Teaching from a passage in 1 Timothy 16, Priscilla said that perhaps no one better understood the patience of God than the apostle Paul.  The reasons Paul could testify to God's patience were that (1) "God saved me" (v. 15), (2) "God changed me" by showing his great mercy (v. 13); and (3) "God is using me" (v. 12).  God could use Paul, the "chief of sinners," because he changed Paul from the inside out.  How often do we feel that God could never use us because we too often lose our cool and overstep boundaries?

Using the example of popcorn, Priscilla taught us that corn doesn't "pop" because of the heat exerted on the outside but because of the heat exerted on the inside, causing a tiny water drop within the kernel to turn into steam and through heat and pressure, result in the external change we know as popcorn.  The same is true when the Holy Spirit changes us on the inside -- the rotten fruit of our anger and bitterness are transformed into the sweet fruit of God's love and compassion.  All too often, we resist the Holy Spirit's work in us and, as a result, cheat ourselves and others of God's blessing.

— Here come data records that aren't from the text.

(** * A shallow embedding of the LeetCode proxy server (server/index.mjs)

    The development follows the source file top-down: JavaScript strings and
    values with the coercions the handlers rely on, the upstream request
    helpers ([lcFetch], [lcGraphql], [lcSubmit], [lcSubmissionCheck]), the
    two-query fallbacks, the profile normalisation, and the Express handlers
    together with the in-memory session store.

    Modelling conventions.
    - A JavaScript string is a [string] whose characters are read as code
      units below 256 (Latin-1).  On that range [trim], [toLowerCase] and the
      regular-expression class [\s] are modelled exactly.
    - A JavaScript number is [number]: NaN, the two infinities, or a finite
      double, kept as the rational it denotes.  Division and multiplication
      round to the nearest double ([JsNumber.round]); the sign of a zero is
      not kept.
    - [String(v)] and [Number(v)] throw a TypeError on an object that has an
      own property [toString] (which JSON cannot make callable):
      [Js.ToString] and [Js.ToNumber] are the conversions with that
      exception, [Js.toString] and [Js.toNumber] what they return when they
      return.  The list items, the search of the REST list and [lcSubmit]
      convert what the upstream sent and use the former.  The handlers
      convert the fields of the request with the latter: a theorem on a
      handler that converts a field of the request body says which fields
      it takes to be convertible ([Js.convertible]).
    - A [Headers] object stores a value stripped of leading and trailing
      HTTP white space.  It refuses a value that holds NUL, CR or LF with a
      TypeError, which [lcFetch] does not model: [lcFetch_valid] tells when
      the real builder returns, and the theorems on header values assume
      it.
    - Asynchronous code is a program of type [Prog A]: a tree of the effects
      the source performs ([fetch], reads and writes of the session map,
      [crypto.randomUUID]), interpreted by [run] against an arbitrary
      upstream.  A handler is run to completion; interleaving of concurrent
      requests is not modelled.
    - Library functions the source calls but does not define ([JSON.parse],
      [JSON.stringify], [encodeURIComponent], the string/number conversions)
      are fields of the class [JsLib]. *)

From Stdlib Require Import ZArith QArith Qabs Qpower Ascii String List Bool Lia Lqa.
From stdpp Require Import gmap strings list fin_maps pretty.
(** The two ways [getLocationForUpload] runs with device support: the
    cached fix as it is, or a request to the device first. *)
Lemma getLocationForUpload_by_age (w : World) (g : GeolocationManager) :
  geolocation_supported w = true →
  geolocationManager w = Some g →
  let r := Geolocation.getLocationForUpload env w in
  match currentLocation g with
  | Some loc =>
      if now w - timestamp loc <=? Geolocation.freshness_window
      then r = (Ok (Some loc), w)
      else Spec.requests_new_fix env w r
  | None => Spec.requests_new_fix env w r
  end.
Proof.
  intros Hs Hg r. subst r. unfold Spec.requests_new_fix.
  unfold Geolocation.getLocationForUpload, Geolocation.getCurrentLocation,
    Geolocation.checkGeolocationSupport, Geolocation.handleLocationError,
    Geolocation.update_manager, Geolocation.this_currentLocation, await_call.
  unfold_m. cbn. rewrite Hs. cbn. rewrite Hg. cbn.
  destruct (currentLocation g) as [loc|] eqn:Hloc.
  - destruct (Z.leb_spec (now w - timestamp loc) Geolocation.freshness_window) as [Hle|Hgt];
      destruct (Z.ltb_spec (timestamp loc) (now w - Geolocation.freshness_window)); try lia.
    + cbn. rewrite Hg. cbn. by rewrite Hloc.
    + cbn. rewrite Hs. cbn.
      destruct (geo_answer env (tick w)) as [lat lon acc|code msg]; cbn.
      * rewrite Hg. cbn. auto.
      * destruct code; cbn; auto.
  - rewrite Hs. cbn.
    destruct (geo_answer env (tick w)) as [lat lon acc|code msg]; cbn.
    + rewrite Hg. cbn. auto.
    + destruct code; cbn; auto.
Qed.


End GeolocationClaims.



(** ** The upload sequence *)

Section UploadSequence.

Variable env : Env.

Lemma run_bind {A B} (m : M A) (f : A → M B) (w : World) :
  (m ≫= f) w = match m w with
               | (Ok a, w') => f a w'
               | (Throw e, w') => (Throw e, w')
               end.
Proof. reflexivity. Qed.

Lemma run_try_catch {A} (m : M A) (h : JsError → M A) (w : World) :
  try_catch m h w = match m w with
                    | (Ok a, w') => (Ok a, w')
                    | (Throw e, w') => h e w'
                    end.
Proof. reflexivity. Qed.

Lemma getCurrentLocation_frame (w : World) :
  Spec.keeps_backend w (Geolocation.getCurrentLocation env w).2
  ∧ (geolocationManager w = None →
     geolocationManager (Geolocation.getCurrentLocation env w).2 = None).
Proof.
  unfold Spec.keeps_backend, Geolocation.getCurrentLocation, Geolocation.checkGeolocationSupport,
    Geolocation.handleLocationError, Geolocation.update_manager, await_call.
  unfold_m. cbn. destruct (geolocation_supported w) eqn:Hs; cbn.
  - destruct (geo_answer env (tick w)) as [lat lon acc|code msg]; cbn.
    + rewrite Hs. repeat split; auto. by intros ->.
    + destruct code; cbn; rewrite Hs; repeat split; auto; by intros ->.
  - rewrite Hs. repeat split; auto. by intros ->.
Qed.

Lemma getCurrentLocation_no_fix (w : World) :
  Spec.no_location_fix env w →
  geolocationManager w ≠ None →
  (Geolocation.getCurrentLocation env w).1 = Ok None
  ∨ ∃ e, (Geolocation.getCurrentLocation env w).1 = Throw e.
Proof.
  intros [Hn|[Hs|(code & msg & Hd)]] Hm; [done| |].
  - left. unfold Geolocation.getCurrentLocation, Geolocation.checkGeolocationSupport.
    unfold_m. cbn. by rewrite Hs.
  - unfold Geolocation.getCurrentLocation, Geolocation.checkGeolocationSupport,
      Geolocation.handleLocationError, Geolocation.update_manager, await_call.
    unfold_m. cbn. destruct (geolocation_supported w); cbn; [|by left].
    rewrite Hd. right. destruct code; cbn; eauto.
Qed.

Lemma getCurrentLocation_console (w : World) :
  ∃ evs, console (Geolocation.getCurrentLocation env w).2 = console w ++ evs
         ∧ Forall (λ ev, ev = EvFixRequest) evs.
Proof.
  unfold Geolocation.getCurrentLocation, Geolocation.checkGeolocationSupport,
    Geolocation.handleLocationError, Geolocation.update_manager, await_call.
  unfold_m. cbn. destruct (geolocation_supported w); cbn.
  - exists [EvFixRequest]. split; [|by repeat constructor].
    destruct (geo_answer env (tick w)) as [lat lon acc|code msg]; cbn; [done|].
    by destruct code.
  - exists []. split; [by rewrite app_nil_r|constructor].
Qed.

Lemma getCurrentLocation_toasts (w : World) :
  toasts (Geolocation.getCurrentLocation env w).2 = toasts w
  ∨ toasts (Geolocation.getCurrentLocation env w).2 = toasts w ++ [(MsgLocationDenied, warning)].
Proof.
  unfold Geolocation.getCurrentLocation, Geolocation.checkGeolocationSupport,
    Geolocation.handleLocationError, Geolocation.update_manager, await_call.
  unfold_m. cbn. destruct (geolocation_supported w); cbn; [|by left].
  destruct (geo_answer env (tick w)) as [lat lon acc|code msg]; cbn; [by left|].
  destruct code; cbn; auto.
Qed.

(** [startUpload] with files queued, no upload running and no location
    to be had: nothing is stored, the error toast is shown, and only the
    location device was called. *)
Lemma startUpload_without_location (w : World) :
  selectedFiles (uploadManager w) ≠ [] →
  isUploading (uploadManager w) = false →
  Spec.no_location_fix env w →
  let r := Upload.startUpload env w in
  r.1 = Ok tt
  ∧ remote r.2 = remote w
  ∧ uploadManager r.2 = uploadManager w
  ∧ last (toasts r.2) = Some (MsgLocationRequired, error)
  ∧ ∃ evs, console r.2 = console w ++ evs ∧ Forall (λ ev, ev = EvFixRequest) evs.
Proof.
  intros Hfiles Hidle Hno r. subst r.
  assert (Hcheck : ∃ w1, Upload.checkLocationPermission env w = (Ok false, w1)
                         ∧ Spec.keeps_backend w w1
                         ∧ (toasts w1 = toasts w
                            ∨ toasts w1 = toasts w ++ [(MsgLocationDenied, warning)])
                         ∧ ∃ evs, console w1 = console w ++ evs
                                  ∧ Forall (λ ev, ev = EvFixRequest) evs).
  { unfold Upload.checkLocationPermission. rewrite run_try_catch, run_bind.
    unfold gets at 1. destruct (geolocationManager w) as [g|] eqn:Hg.
    - rewrite run_bind.
      pose proof (getCurrentLocation_frame w) as [Hfr _].
      pose proof (getCurrentLocation_toasts w) as Hto.
      pose proof (getCurrentLocation_console w) as Hco.
      destruct (getCurrentLocation_no_fix w) as [Hr|[e Hr]]; [done|by rewrite Hg| |];
        destruct (Geolocation.getCurrentLocation env w) as [res w1]; cbn in *; subst res;
        exists w1; auto.
    - exists w. unfold Spec.keeps_backend. repeat split; auto.
      exists []. by rewrite app_nil_r. }
  destruct Hcheck as (w1 & Hc & (Hrem & _ & Hum & _) & Hto & Hco).
  assert (Hrun : Upload.startUpload env w
                 = (Ok tt, set_toasts (toasts w1 ++ [(MsgLocationRequired, error)]) w1)).
  { unfold Upload.startUpload. rewrite run_bind. unfold gets at 1. rewrite run_bind.
    unfold gets at 1. destruct (selectedFiles (uploadManager w)) as [|f fs] eqn:Hsel; [done|].
    by rewrite Hidle, run_bind, Hc. }
  rewrite Hrun. cbn. rewrite last_snoc. auto.
Qed.

Lemma checkConnection_connected (w : World) :
  isConnected w = true → Supabase.checkConnection w = (Ok true, w).
Proof. intros H. unfold Supabase.checkConnection. unfold_m. by rewrite H. Qed.

Lemma checkConnection_disconnected (w : World) :
  isConnected w = false →
  Supabase.checkConnection w = (Ok false, set_toasts (toasts w ++ [(MsgNotConfigured, error)]) w).
Proof. intros H. unfold Supabase.checkConnection. unfold_m. by rewrite H. Qed.

Lemma uploadFile_success (w : World) (file : File) (fileName : string) :
  isConnected w = true →
  size file ≠ 0%N →
  String.prefix "image/" (type file) = true →
  storage_answer env (tick w) = None →
  bucket (remote w) !! fileName = None →
  Supabase.uploadFile env file fileName w = (Ok (Some fileName), Spec.stored env w fileName file).
Proof.
  intros Hc Hsz Hty Hst Hfree. unfold Supabase.uploadFile.
  rewrite run_bind, (checkConnection_connected w Hc). cbn [negb].
  apply N.eqb_neq in Hsz. rewrite Hsz, Hty. cbn [negb].
  unfold Supabase.storage_upload, Supabase.update_remote, await_call. unfold_m. cbn.
  rewrite Hst, Hfree. reflexivity.
Qed.

(** Whatever happens, [uploadFile] leaves the upload rows and the
    location state alone. *)
Lemma uploadFile_frame (w : World) (file : File) (fileName : string) :
  let w' := (Supabase.uploadFile env file fileName w).2 in
  uploads (remote w') = uploads (remote w)
  ∧ geolocationManager w' = geolocationManager w
  ∧ geolocation_supported w' = geolocation_supported w
  ∧ isConnected w' = isConnected w.
Proof.
  unfold Supabase.uploadFile, Supabase.checkConnection, Supabase.storage_upload,
    Supabase.update_remote, await_call. unfold_m. cbn.
  destruct (isConnected w) eqn:Hc; cbn; [|by rewrite Hc].
  destruct (size file =? 0)%N; cbn; [by rewrite Hc|].
  destruct (String.prefix _ _); cbn; [|by rewrite Hc].
  destruct (storage_answer env (tick w)); cbn; [by rewrite Hc|].
  destruct (bucket (remote w) !! fileName); cbn; by rewrite Hc.
Qed.

Lemma getLocationForUpload_frame (w : World) :
  let r := Geolocation.getLocationForUpload env w in
  Spec.keeps_backend w r.2 ∧ ∃ o, r.1 = Ok o.
Proof.
  unfold Spec.keeps_backend, Geolocation.getLocationForUpload, Geolocation.getCurrentLocation,
    Geolocation.checkGeolocationSupport, Geolocation.handleLocationError,
    Geolocation.update_manager, Geolocation.this_currentLocation, await_call.
  unfold_m. cbn. destruct (geolocation_supported w) eqn:Hs; cbn; [|rewrite Hs; eauto 10].
  destruct (geolocationManager w) as [g|] eqn:Hg; cbn.
  - destruct (currentLocation g) as [loc|]; cbn.
    + destruct (timestamp loc <? now w - Geolocation.freshness_window); cbn;
        rewrite ?Hs; cbn; [|eauto 10].
      destruct (geo_answer env (tick w)) as [lat lon acc|code msg]; cbn; rewrite ?Hs; [eauto 10|].
      destruct code; cbn; rewrite ?Hs; eauto 10.
    + rewrite Hs; cbn.
      destruct (geo_answer env (tick w)) as [lat lon acc|code msg]; cbn; rewrite ?Hs; [eauto 10|].
      destruct code; cbn; rewrite ?Hs; eauto 10.
  - rewrite Hs; cbn.
    destruct (geo_answer env (tick w)) as [lat lon acc|code msg]; cbn; rewrite ?Hs; [eauto 10|].
    destruct code; cbn; rewrite ?Hs; eauto 10.
Qed.

Lemma location_for_upload_frame (w : World) :
  Spec.keeps_backend w (Supabase.location_for_upload env w).2.
Proof.
  unfold Supabase.location_for_upload. rewrite run_bind. unfold gets at 1.
  destruct (geolocationManager w); [|by unfold Spec.keeps_backend].
  rewrite run_try_catch, run_bind.
  destruct (getLocationForUpload_frame w) as [Hfr [o Ho]].
  destruct (Geolocation.getLocationForUpload env w) as [r w1]. cbn in *. subst r.
  by destruct o.
Qed.

Lemma location_for_upload_never (w : World) :
  Spec.never_located env w →
  ∃ e, (Supabase.location_for_upload env w).1 = Throw e.
Proof.
  intros Hnever. unfold Supabase.location_for_upload. rewrite run_bind. unfold gets at 1.
  destruct (geolocationManager w) as [g|] eqn:Hg; [|by eexists].
  rewrite run_try_catch, run_bind.
  assert (Hnone : (Geolocation.getLocationForUpload env w).1 = Ok None).
  { destruct Hnever as [?|[Hs|[Hcache Hdev]]]; [congruence| |].
    - unfold Geolocation.getLocationForUpload, Geolocation.checkGeolocationSupport.
      unfold_m. cbn. by rewrite Hs.
    - destruct (geolocation_supported w) eqn:Hs.
      + pose proof (getLocationForUpload_by_age env w g Hs Hg) as Hp. cbn zeta in Hp.
        rewrite (Hcache g Hg) in Hp. destruct Hp as (_ & _ & ->).
        by destruct (Hdev (tick w)) as (code & msg & ->).
      + unfold Geolocation.getLocationForUpload, Geolocation.checkGeolocationSupport.
        unfold_m. cbn. by rewrite Hs. }
  destruct (Geolocation.getLocationForUpload env w) as [r w1]. cbn in *. subst r.
  by eexists.
Qed.

Lemma location_for_upload_always (w : World) :
  Spec.always_located env w →
  ∃ loc, (Supabase.location_for_upload env w).1 = Ok loc.
Proof.
  intros ([g Hg] & Hs & Hdev). unfold Supabase.location_for_upload.
  rewrite run_bind. unfold gets at 1. rewrite Hg, run_try_catch, run_bind.
  assert (Hsome : ∃ loc, (Geolocation.getLocationForUpload env w).1 = Ok (Some loc)).
  { pose proof (getLocationForUpload_by_age env w g Hs Hg) as Hp. cbn zeta in Hp.
    destruct (Hdev (tick w)) as (lat & lon & acc & Hans).
    destruct (currentLocation g) as [loc|].
    - destruct (_ <=? _).
      + rewrite Hp. by eexists.
      + destruct Hp as (_ & _ & ->). rewrite Hans. by eexists.
    - destruct Hp as (_ & _ & ->). rewrite Hans. by eexists. }
  destruct Hsome as [loc Hloc].
  destruct (Geolocation.getLocationForUpload env w) as [r w1]. cbn in *. subst r.
  by eexists.
Qed.
(** * Exact Text Extractor: batch ordering, transcription and document assembly

    A shallow embedding of [src/pdf_to_word/main.py].  Python [str] values
    are sequences of Unicode code points; the builtins the script calls
    ([str.split], [str.strip], [str.join], [str.lower], [re.search] with
    the pattern [(\d+)], [int], [sorted]) are written out on that
    representation.  The remote model, the image decoder and the widget
    layer are the script's collaborators: their answers are read from an
    explicit [World], and everything the script mutates lives in an
    explicit [State].  Of the document library the embedding has what the
    script uses: the elements [add_run] writes into a run for a text, and
    the texts for which it raises. *)

From stdpp Require Import base option list sorting gmap sets strings.
From Stdlib Require Import NArith.
From Stdlib.Strings Require Import Byte.

Local Open Scope N_scope.

(** ** Python strings *)

(** A [str] is a list of code points. *)
Abbreviation str := (list N).

Abbreviation bytes := (list byte).

(** ASCII literals of the script, as code points. *)
Definition py (s : string) : str :=
  Ascii.N_of_ascii <$> String.list_ascii_of_string s.

Definition LF : N := 10.
Definition DOT : N := 46.

(** [s.split(sep)] for a one-character separator: never the empty list. *)
Fixpoint split (sep : N) (s : str) : list str :=
  match s with
  | [] => [[]]
  | c :: s' =>
      if c =? sep then [] :: split sep s'
      else match split sep s' with
           | [] => [[c]]
           | l :: ls => (c :: l) :: ls
           end
  end.

(** [sep.join(ls)]. *)
Fixpoint join (sep : str) (ls : list str) : str :=
  match ls with
  | [] => []
  | l :: ls' =>
      match ls' with
      | [] => l
      | _ :: _ => l ++ sep ++ join sep ls'
      end
  end.

(** The code points for which [str.isspace] holds; [str.strip()] removes
    exactly these from both ends. *)
Definition whitespace : list N :=
  [9; 10; 11; 12; 13; 28; 29; 30; 31; 32; 133; 160; 5760; 8192; 8193; 8194;
   8195; 8196; 8197; 8198; 8199; 8200; 8201; 8202; 8232; 8233; 8239; 8287;
   12288].

Definition is_space (c : N) : bool := existsb (N.eqb c) whitespace.

Fixpoint lstrip (s : str) : str :=
  match s with
  | [] => []
  | c :: s' => if is_space c then lstrip s' else s
  end.
(** * K-fold cross-validation of polynomial least squares

    A shallow embedding of the order/fold sweep of
    [notebooks/chapter1/cross_validation.ipynb] (code cell 3) and of the
    fold-size computation that precedes it.

    Modelling conventions.
    - Python exceptions are modelled by an error monad ([result]).
    - Arithmetic.  The notebook computes in binary64 through numpy, and the
      routines it calls ([np.dot], [np.linalg.solve], [ndarray.mean], [**]
      and [-] on floats) are not code of this repository.  The cell is
      therefore embedded twice.
      In [Float] the float type and these routines are the fields of an
      interface ([Float.Numpy]); what is proved there holds whatever the
      library computes, rounding, overflow and [nan] included.  The
      statements about the values of the losses are made there.
      At the top level the same code runs in exact rational arithmetic
      ([Qc], the canonical rationals with Leibniz equality), with [NaN] for
      the [nan] that [ndarray.mean] returns on an empty array and
      [np.linalg.solve] as exact elimination.  This version serves for the
      fold partition, the shapes, the design matrices and the failure paths,
      and it runs the code on concrete inputs; what binary64 would round or
      overflow is outside it.
    - Lengths, orders and the fold count are natural numbers; a negative
      [K] or [max_order] is outside the model.
    - The notebook targets Python 2.7 (see its kernelspec), hence a numpy in
      which [np.int] exists and [np.delete] ignores out-of-range indices. *)

From Stdlib Require Import List Arith ZArith Lia Bool.
From Stdlib Require Import QArith Qcanon Field.
From Stdlib Require Import Permutation.
Import ListNotations.

Open Scope Qc_scope.

(** ** Exceptions *)

Inductive exn : Type :=
| IndexError    (* index out of bounds *)
| ValueError    (* shapes not aligned / cannot be broadcast together *)
| LinAlgError.  (* numpy.linalg.LinAlgError: singular matrix, not square *)

Inductive result (A : Type) : Type :=
| OK (a : A)
| Raise (e : exn).

Arguments OK {A} a.
Arguments Raise {A} e.

Definition bind {A B : Type} (m : result A) (f : A -> result B) : result B :=
  match m with
  | OK a => f a
  | Raise e => Raise e
  end.

Notation "x <- m ;; k" := (bind m (fun x => k))
  (at level 61, m at next level, right associativity).

(** ** Floating-point results: a finite value or [nan] *)

Inductive fval : Type :=
| Fin (q : Qc)
| NaN.

(** ** Two-dimensional arrays

    An array of shape [(nrow, ncol)]; the column count is stored, since an
    array with no rows still has a shape in numpy ([X_train] of shape
    [(0, k+1)] when the held-out fold is the whole dataset). *)

Record ndarray : Type := Arr { ncol : nat; rws : list (list Qc) }.

Definition nrow (A : ndarray) : nat := length (rws A).

Definition wf (A : ndarray) : Prop :=
  Forall (fun r => length r = ncol A) (rws A).

(** An [(n,1)] array holding the entries of [v], as [x], [t], [x_test] and
    [t_test] are in the notebook. *)
Definition column (v : list Qc) : ndarray := Arr 1 (map (fun a => [a]) v).

Definition ones_like (A : ndarray) : ndarray :=
  Arr (ncol A) (map (map (fun _ => 1)) (rws A)).

(** [A ** n], elementwise. *)
Definition pow (A : ndarray) (n : nat) : ndarray :=
  Arr (ncol A) (map (map (fun a => a ^ n)) (rws A)).

Fixpoint zip_rows (r1 r2 : list (list Qc)) : list (list Qc) :=
  match r1, r2 with
  | a :: r1', b :: r2' => (a ++ b) :: zip_rows r1' r2'
  | _, _ => []
  end.

(** [np.hstack((A, B))] *)
Definition hstack (A B : ndarray) : result ndarray :=
  if nrow A =? nrow B
  then OK (Arr (ncol A + ncol B) (zip_rows (rws A) (rws B)))
  else Raise ValueError.

(** [A[a:b, :]] for [0 <= a], [0 <= b]: the slice is clipped to the array. *)
Definition slice (A : ndarray) (a b : nat) : ndarray :=
  Arr (ncol A) (firstn (b - a) (skipn a (rws A))).

(** [np.arange(a, b, 1)] *)
Definition arange (a b : nat) : list nat := seq a (b - a).

Definition mem (i : nat) (l : list nat) : bool := existsb (Nat.eqb i) l.

Fixpoint delete_from {A : Type} (i : nat) (idx : list nat) (l : list A) : list A :=
  match l with
  | [] => []
  | r :: l' =>
      if mem i idx then delete_from (S i) idx l'
      else r :: delete_from (S i) idx l'
  end.

(** [np.delete(A, idx, 0)]: the rows whose index is not in [idx]; an index
    beyond the last row deletes nothing. *)
Definition np_delete (A : ndarray) (idx : list nat) : ndarray :=
  Arr (ncol A) (delete_from 0 idx (rws A)).

(** [A.T] *)
Definition transpose (A : ndarray) : ndarray :=
  Arr (nrow A)
      (map (fun j => map (fun r => nth j r 0) (rws A)) (seq 0 (ncol A))).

Life is difficult and our circumstances may cause us to respond in very unhealthy and ungodly ways.  Priscilla said that "the enemy does not want us to value where God has put us."  But what if we could?  What if we could see our present season as God's opportunity to change us and use us for his glory?  We needn't feel that we have been cheated of God's blessings in the hard seasons of life, but rather encouraged that God has chosen us, even in our difficulties, to be his vessels of amazing grace.